*** Source material
(** * signvalidator: canonical parameter strings and their digests

    A shallow embedding of the Go package [signvalidator] (type [Config],
    [NewSignValidator], [GenerateSignature], [Validate],
    [ValidateWithSignInParams], [convertToString]) together with the parts of
    the Go standard library the package calls: [crypto/md5], [crypto/sha1],
    [crypto/sha256], [crypto/hmac], [encoding/hex], [encoding/json],
    [fmt.Sprintf] for the verbs the package uses, [sort.Strings] and
    [strings.ToUpper]/[strings.ToLower].

    Go strings and byte slices are byte sequences: a Go [string] is a Rocq
    [string] (one [ascii] per byte, UTF-8 text is its encoding), a [[]byte]
    is a [list byte].  Go maps are reference values: they live in a store
    ([heap]) and the package's methods are written in a state monad over
    that store. *)

From Stdlib Require Import ZArith List Strings.String Strings.Ascii Strings.Byte.
From Stdlib Require Import DecimalString DecimalZ DecimalPos Floats.SpecFloat.
From stdpp Require Import gmap strings list sorting.
Import ListNotations.

Set Warnings "-register-all,-clear-no-such-hyp".
Local Open Scope Z_scope.

(** ** Bytes and 32-bit words *)

Definition bytes : Type := list byte.

Definition byte_to_Z (b : byte) : Z := Z.of_N (Byte.to_N b).

Definition Z_to_byte (z : Z) : byte :=
  match Byte.of_N (Z.to_N (Z.land z 255)) with
  | Some b => b
  | None => x00
  end.

(** [[]byte(s)] and [string(b)]. *)
Definition string_to_bytes (s : string) : bytes := list_byte_of_string s.
Definition bytes_to_string (b : bytes) : string := string_of_list_byte b.

Definition ascii_to_Z (c : ascii) : Z := Z.of_N (N_of_ascii c).
Definition Z_to_ascii (z : Z) : ascii := ascii_of_N (Z.to_N z).

(** [uint32] arithmetic: every result is reduced modulo [2^32]. *)
Module Word32.
Definition mask : Z := 4294967295.
Definition wrap (x : Z) : Z := Z.land x mask.
Definition add (x y : Z) : Z := wrap (x + y).
Definition not (x : Z) : Z := Z.lxor x mask.
Definition rotl (x : Z) (n : Z) : Z :=
  wrap (Z.lor (Z.shiftl x n) (Z.shiftr x (32 - n))).
Definition rotr (x : Z) (n : Z) : Z :=
  wrap (Z.lor (Z.shiftr x n) (Z.shiftl x (32 - n))).
Definition of_le (bs : list Z) : Z :=
  fold_right (fun b acc => b + 256 * acc) 0 bs.
Definition of_be (bs : list Z) : Z :=
  fold_left (fun acc b => 256 * acc + b) bs 0.
Definition to_le (n : nat) (x : Z) : list Z :=
  map (fun i => Z.land (Z.shiftr x (8 * Z.of_nat i)) 255) (seq 0 n).
Definition to_be (n : nat) (x : Z) : list Z := rev (to_le n x).
End Word32.

Fixpoint chunks {A} (fuel n : nat) (l : list A) : list (list A) :=
  match fuel with
  | O => []
  | S fuel' =>
      match l with
      | [] => []
      | _ => firstn n l :: chunks fuel' n (skipn n l)
      end
  end.

Definition blocks_of {A} (n : nat) (l : list A) : list (list A) :=
  chunks (length l) n l.

(** Merkle-Damgard padding shared by MD5, SHA-1 and SHA-256: a [0x80] byte,
    zeros up to 56 modulo 64, then the bit length on 8 bytes. *)
Definition md_pad (len_enc : Z -> list Z) (msg : list Z) : list Z :=
  let n := Z.of_nat (length msg) in
  let k := Z.to_nat ((55 - n) mod 64) in
  msg ++ [128] ++ repeat 0 k ++ len_enc (8 * n).

Definition nthZ (l : list Z) (i : nat) : Z := nth i l 0.

(** ** crypto/md5 *)
Module md5.
Import Word32.
Definition K : list Z :=
  [3614090360; 3905402710; 606105819; 3250441966; 4118548399; 1200080426;
   2821735955; 4249261313; 1770035416; 2336552879; 4294925233; 2304563134;
   1804603682; 4254626195; 2792965006; 1236535329; 4129170786; 3225465664;
   643717713; 3921069994; 3593408605; 38016083; 3634488961; 3889429448;
   568446438; 3275163606; 4107603335; 1163531501; 2850285829; 4243563512;
   1735328473; 2368359562; 4294588738; 2272392833; 1839030562; 4259657740;
   2763975236; 1272893353; 4139469664; 3200236656; 681279174; 3936430074;
   3572445317; 76029189; 3654602809; 3873151461; 530742520; 3299628645;
   4096336452; 1126891415; 2878612391; 4237533241; 1700485571; 2399980690;
   4293915773; 2240044497; 1873313359; 4264355552; 2734768916; 1309151649;
   4149444226; 3174756917; 718787259; 3951481745].
Definition R : list Z :=
  [7; 12; 17; 22; 7; 12; 17; 22; 7; 12; 17; 22; 7; 12; 17; 22;
   5; 9; 14; 20; 5; 9; 14; 20; 5; 9; 14; 20; 5; 9; 14; 20;
   4; 11; 16; 23; 4; 11; 16; 23; 4; 11; 16; 23; 4; 11; 16; 23;
   6; 10; 15; 21; 6; 10; 15; 21; 6; 10; 15; 21; 6; 10; 15; 21].
Definition state : Type := Z * Z * Z * Z.
Definition init : state := (1732584193, 4023233417, 2562383102, 271733878).
Definition step (W : list Z) (st : state) (i : nat) : state :=
  let '(a, b, c, d) := st in
  let '(f, g) :=
    if (i <? 16)%nat then (Z.lor (Z.land b c) (Z.land (not b) d), i)
    else if (i <? 32)%nat then
      (Z.lor (Z.land d b) (Z.land (not d) c), ((5 * i + 1) mod 16)%nat)
    else if (i <? 48)%nat then
      (Z.lxor (Z.lxor b c) d, ((3 * i + 5) mod 16)%nat)
    else (Z.lxor c (Z.lor b (not d)), ((7 * i) mod 16)%nat) in
  let t := add (add (add f a) (nthZ K i)) (nthZ W g) in
  (d, add b (rotl t (nthZ R i)), b, c).
Definition block (st : state) (blk : list Z) : state :=
  let W := map of_le (blocks_of 4 blk) in
  let '(a, b, c, d) := st in
  let '(a', b', c', d') := fold_left (step W) (seq 0 64) st in
  (add a a', add b b', add c c', add d d').
Definition Sum (msg : bytes) : bytes :=
  let m := md_pad (to_le 8) (map byte_to_Z msg) in
  let '(a, b, c, d) := fold_left block (blocks_of 64 m) init in
  map Z_to_byte (to_le 4 a ++ to_le 4 b ++ to_le 4 c ++ to_le 4 d).
End md5.

(** ** crypto/sha1 *)
Module sha1.
Import Word32.
Definition state : Type := Z * Z * Z * Z * Z.
Definition init : state :=
  (1732584193, 4023233417, 2562383102, 271733878, 3285377520).
Definition expand (W : list Z) (i : nat) : list Z :=
  W ++ [rotl (Z.lxor (Z.lxor (nthZ W (i - 3)) (nthZ W (i - 8)))
                     (Z.lxor (nthZ W (i - 14)) (nthZ W (i - 16)))) 1].
Definition step (W : list Z) (st : state) (i : nat) : state :=
  let '(a, b, c, d, e) := st in
  let '(f, k) :=
    if (i <? 20)%nat then (Z.lor (Z.land b c) (Z.land (not b) d), 1518500249)
    else if (i <? 40)%nat then (Z.lxor (Z.lxor b c) d, 1859775393)
    else if (i <? 60)%nat then
      (Z.lor (Z.lor (Z.land b c) (Z.land b d)) (Z.land c d), 2400959708)
    else (Z.lxor (Z.lxor b c) d, 3395469782) in
  let t := add (add (add (add (rotl a 5) f) e) (nthZ W i)) k in
  (t, a, rotl b 30, c, d).
Definition block (st : state) (blk : list Z) : state :=
  let W := fold_left expand (seq 16 64) (map of_be (blocks_of 4 blk)) in
  let '(a, b, c, d, e) := st in
  let '(a', b', c', d', e') := fold_left (step W) (seq 0 80) st in
  (add a a', add b b', add c c', add d d', add e e').
Definition Sum (msg : bytes) : bytes :=
  let m := md_pad (to_be 8) (map byte_to_Z msg) in
  let '(a, b, c, d, e) := fold_left block (blocks_of 64 m) init in
  map Z_to_byte
    (to_be 4 a ++ to_be 4 b ++ to_be 4 c ++ to_be 4 d ++ to_be 4 e).
End sha1.

(** ** crypto/sha256 *)
Module sha256.
Import Word32.
Definition K : list Z :=
  [1116352408; 1899447441; 3049323471; 3921009573; 961987163; 1508970993;
   2453635748; 2870763221; 3624381080; 310598401; 607225278; 1426881987;
   1925078388; 2162078206; 2614888103; 3248222580; 3835390401; 4022224774;
   264347078; 604807628; 770255983; 1249150122; 1555081692; 1996064986;
   2554220882; 2821834349; 2952996808; 3210313671; 3336571891; 3584528711;
   113926993; 338241895; 666307205; 773529912; 1294757372; 1396182291;
   1695183700; 1986661051; 2177026350; 2456956037; 2730485921; 2820302411;
   3259730800; 3345764771; 3516065817; 3600352804; 4094571909; 275423344;
   430227734; 506948616; 659060556; 883997877; 958139571; 1322822218;
   1537002063; 1747873779; 1955562222; 2024104815; 2227730452; 2361852424;
   2428436474; 2756734187; 3204031479; 3329325298].
Definition init : list Z :=
  [1779033703; 3144134277; 1013904242; 2773480762;
   1359893119; 2600822924; 528734635; 1541459225].
Definition xor3 (x y z : Z) : Z := Z.lxor (Z.lxor x y) z.
Definition expand (W : list Z) (i : nat) : list Z :=
  let w15 := nthZ W (i - 15) in
  let w2 := nthZ W (i - 2) in
  let s0 := xor3 (rotr w15 7) (rotr w15 18) (Z.shiftr w15 3) in
  let s1 := xor3 (rotr w2 17) (rotr w2 19) (Z.shiftr w2 10) in
  W ++ [add (add (add (nthZ W (i - 16)) s0) (nthZ W (i - 7))) s1].
Definition step (W : list Z) (st : list Z) (i : nat) : list Z :=
  match st with
  | [a; b; c; d; e; f; g; h] =>
      let S1 := xor3 (rotr e 6) (rotr e 11) (rotr e 25) in
      let ch := Z.lxor (Z.land e f) (Z.land (not e) g) in
      let t1 := add (add (add (add h S1) ch) (nthZ K i)) (nthZ W i) in
      let S0 := xor3 (rotr a 2) (rotr a 13) (rotr a 22) in
      let maj := xor3 (Z.land a b) (Z.land a c) (Z.land b c) in
      let t2 := add S0 maj in
      [add t1 t2; a; b; c; add d t1; e; f; g]
  | _ => st
  end.
Definition block (st : list Z) (blk : list Z) : list Z :=
  let W := fold_left expand (seq 16 48) (map of_be (blocks_of 4 blk)) in
  map (fun p => add (fst p) (snd p))
      (combine st (fold_left (step W) (seq 0 64) st)).
Definition Sum (msg : bytes) : bytes :=
  let m := md_pad (to_be 8) (map byte_to_Z msg) in
  map Z_to_byte
    (concat (map (to_be 4) (fold_left block (blocks_of 64 m) init))).
End sha256.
******
In the data above, find the line with "wrap (Z.lor (Z.shiftr" and the line with "4023233417, 2562383102, 271733878).". Retype both, plus every line between them, exactly.

  wrap (Z.lor (Z.shiftr x n) (Z.shiftl x (32 - n))).
Definition of_le (bs : list Z) : Z :=
  fold_right (fun b acc => b + 256 * acc) 0 bs.
Definition of_be (bs : list Z) : Z :=
  fold_left (fun acc b => 256 * acc + b) bs 0.
Definition to_le (n : nat) (x : Z) : list Z :=
  map (fun i => Z.land (Z.shiftr x (8 * Z.of_nat i)) 255) (seq 0 n).
Definition to_be (n : nat) (x : Z) : list Z := rev (to_le n x).
End Word32.

Fixpoint chunks {A} (fuel n : nat) (l : list A) : list (list A) :=
  match fuel with
  | O => []
  | S fuel' =>
      match l with
      | [] => []
      | _ => firstn n l :: chunks fuel' n (skipn n l)
      end
  end.

Definition blocks_of {A} (n : nat) (l : list A) : list (list A) :=
  chunks (length l) n l.

(** Merkle-Damgard padding shared by MD5, SHA-1 and SHA-256: a [0x80] byte,
    zeros up to 56 modulo 64, then the bit length on 8 bytes. *)
Definition md_pad (len_enc : Z -> list Z) (msg : list Z) : list Z :=
  let n := Z.of_nat (length msg) in
  let k := Z.to_nat ((55 - n) mod 64) in
  msg ++ [128] ++ repeat 0 k ++ len_enc (8 * n).

Definition nthZ (l : list Z) (i : nat) : Z := nth i l 0.

(** ** crypto/md5 *)
Module md5.
Import Word32.
Definition K : list Z :=
  [3614090360; 3905402710; 606105819; 3250441966; 4118548399; 1200080426;
   2821735955; 4249261313; 1770035416; 2336552879; 4294925233; 2304563134;
   1804603682; 4254626195; 2792965006; 1236535329; 4129170786; 3225465664;
   643717713; 3921069994; 3593408605; 38016083; 3634488961; 3889429448;
   568446438; 3275163606; 4107603335; 1163531501; 2850285829; 4243563512;
   1735328473; 2368359562; 4294588738; 2272392833; 1839030562; 4259657740;
   2763975236; 1272893353; 4139469664; 3200236656; 681279174; 3936430074;
   3572445317; 76029189; 3654602809; 3873151461; 530742520; 3299628645;
   4096336452; 1126891415; 2878612391; 4237533241; 1700485571; 2399980690;
   4293915773; 2240044497; 1873313359; 4264355552; 2734768916; 1309151649;
   4149444226; 3174756917; 718787259; 3951481745].
Definition R : list Z :=
  [7; 12; 17; 22; 7; 12; 17; 22; 7; 12; 17; 22; 7; 12; 17; 22;
   5; 9; 14; 20; 5; 9; 14; 20; 5; 9; 14; 20; 5; 9; 14; 20;
   4; 11; 16; 23; 4; 11; 16; 23; 4; 11; 16; 23; 4; 11; 16; 23;
   6; 10; 15; 21; 6; 10; 15; 21; 6; 10; 15; 21; 6; 10; 15; 21].
Definition state : Type := Z * Z * Z * Z.
Definition init : state := (1732584193, 4023233417, 2562383102, 271733878).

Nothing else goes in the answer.